▸ **Task instructions**
Everything from the line with "b < a \/ a + 4 <= b ->" through the end of the entries must be transcribed exactly; no other lines belong in the answer.

▸ **Supplied material**
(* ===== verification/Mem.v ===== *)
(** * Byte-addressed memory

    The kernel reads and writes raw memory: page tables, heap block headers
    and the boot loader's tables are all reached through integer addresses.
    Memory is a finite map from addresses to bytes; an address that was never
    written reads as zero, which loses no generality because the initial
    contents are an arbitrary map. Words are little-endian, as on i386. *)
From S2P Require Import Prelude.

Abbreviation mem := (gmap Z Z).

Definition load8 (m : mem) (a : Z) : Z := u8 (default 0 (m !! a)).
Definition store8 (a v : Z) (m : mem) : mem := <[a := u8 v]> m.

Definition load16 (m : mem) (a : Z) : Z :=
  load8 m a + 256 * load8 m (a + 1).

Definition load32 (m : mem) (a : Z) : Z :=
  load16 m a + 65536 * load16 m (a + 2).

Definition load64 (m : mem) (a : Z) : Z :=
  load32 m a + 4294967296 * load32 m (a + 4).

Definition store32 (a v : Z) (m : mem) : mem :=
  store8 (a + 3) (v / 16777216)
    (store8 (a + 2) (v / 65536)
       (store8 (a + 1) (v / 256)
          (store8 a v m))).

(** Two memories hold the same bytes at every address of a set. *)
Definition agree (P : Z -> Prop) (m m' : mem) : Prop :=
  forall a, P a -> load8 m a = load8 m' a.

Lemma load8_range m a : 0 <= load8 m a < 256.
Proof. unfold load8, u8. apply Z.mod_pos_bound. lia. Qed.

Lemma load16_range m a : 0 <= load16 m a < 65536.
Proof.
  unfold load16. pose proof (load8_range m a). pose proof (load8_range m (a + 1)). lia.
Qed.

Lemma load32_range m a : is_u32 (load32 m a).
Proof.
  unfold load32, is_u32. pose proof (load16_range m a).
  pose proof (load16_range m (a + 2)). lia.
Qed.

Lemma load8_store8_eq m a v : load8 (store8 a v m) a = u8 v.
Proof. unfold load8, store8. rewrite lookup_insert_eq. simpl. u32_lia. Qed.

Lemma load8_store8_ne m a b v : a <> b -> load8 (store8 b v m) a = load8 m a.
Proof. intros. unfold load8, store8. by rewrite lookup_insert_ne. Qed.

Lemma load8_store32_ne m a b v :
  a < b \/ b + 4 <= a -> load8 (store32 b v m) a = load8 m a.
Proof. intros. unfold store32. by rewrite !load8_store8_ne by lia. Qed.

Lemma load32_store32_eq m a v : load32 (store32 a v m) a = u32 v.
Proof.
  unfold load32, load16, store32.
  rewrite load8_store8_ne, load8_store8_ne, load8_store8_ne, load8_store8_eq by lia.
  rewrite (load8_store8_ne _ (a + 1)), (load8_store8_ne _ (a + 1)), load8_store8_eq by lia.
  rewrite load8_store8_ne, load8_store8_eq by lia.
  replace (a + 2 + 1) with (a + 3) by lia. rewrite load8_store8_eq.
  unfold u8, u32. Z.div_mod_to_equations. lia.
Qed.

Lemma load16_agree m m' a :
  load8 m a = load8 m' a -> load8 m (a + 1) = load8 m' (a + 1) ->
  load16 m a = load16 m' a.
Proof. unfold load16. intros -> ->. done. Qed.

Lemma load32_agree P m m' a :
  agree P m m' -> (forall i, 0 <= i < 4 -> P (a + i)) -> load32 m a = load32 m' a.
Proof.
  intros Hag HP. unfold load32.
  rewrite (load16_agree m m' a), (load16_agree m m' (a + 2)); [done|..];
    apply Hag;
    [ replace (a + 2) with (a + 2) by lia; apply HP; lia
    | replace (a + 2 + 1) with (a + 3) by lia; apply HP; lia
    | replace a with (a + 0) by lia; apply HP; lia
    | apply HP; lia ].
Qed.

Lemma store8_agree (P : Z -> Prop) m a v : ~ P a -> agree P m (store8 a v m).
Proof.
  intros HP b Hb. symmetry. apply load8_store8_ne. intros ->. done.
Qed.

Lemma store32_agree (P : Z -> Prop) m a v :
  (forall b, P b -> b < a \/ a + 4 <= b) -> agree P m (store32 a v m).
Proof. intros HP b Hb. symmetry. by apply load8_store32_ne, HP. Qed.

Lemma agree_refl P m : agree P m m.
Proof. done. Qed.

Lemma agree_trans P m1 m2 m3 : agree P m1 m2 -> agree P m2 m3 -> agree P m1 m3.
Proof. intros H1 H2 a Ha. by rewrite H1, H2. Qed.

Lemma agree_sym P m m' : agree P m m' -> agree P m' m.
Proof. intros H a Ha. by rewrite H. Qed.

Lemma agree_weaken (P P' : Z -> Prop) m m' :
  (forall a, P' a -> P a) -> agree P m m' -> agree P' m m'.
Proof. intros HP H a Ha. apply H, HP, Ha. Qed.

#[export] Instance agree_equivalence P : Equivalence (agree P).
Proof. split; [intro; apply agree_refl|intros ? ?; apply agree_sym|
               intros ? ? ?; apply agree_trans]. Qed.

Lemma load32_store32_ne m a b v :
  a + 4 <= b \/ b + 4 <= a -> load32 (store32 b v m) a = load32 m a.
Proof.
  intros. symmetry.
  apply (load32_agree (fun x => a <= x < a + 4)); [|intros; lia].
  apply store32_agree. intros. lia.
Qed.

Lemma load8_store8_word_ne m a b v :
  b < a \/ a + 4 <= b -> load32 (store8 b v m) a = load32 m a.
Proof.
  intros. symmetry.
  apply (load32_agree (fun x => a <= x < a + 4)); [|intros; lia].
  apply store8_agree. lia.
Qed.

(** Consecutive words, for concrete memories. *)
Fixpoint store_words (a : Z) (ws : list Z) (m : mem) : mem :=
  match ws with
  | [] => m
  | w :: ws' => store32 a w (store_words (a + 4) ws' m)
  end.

▸ **Exercise answer**
  b < a \/ a + 4 <= b -> load32 (store8 b v m) a = load32 m a.
Proof.
  intros. symmetry.
  apply (load32_agree (fun x => a <= x < a + 4)); [|intros; lia].
  apply store8_agree. lia.
Qed.

(** Consecutive words, for concrete memories. *)
Fixpoint store_words (a : Z) (ws : list Z) (m : mem) : mem :=
  match ws with
  | [] => m
  | w :: ws' => store32 a w (store_words (a + 4) ws' m)
  end.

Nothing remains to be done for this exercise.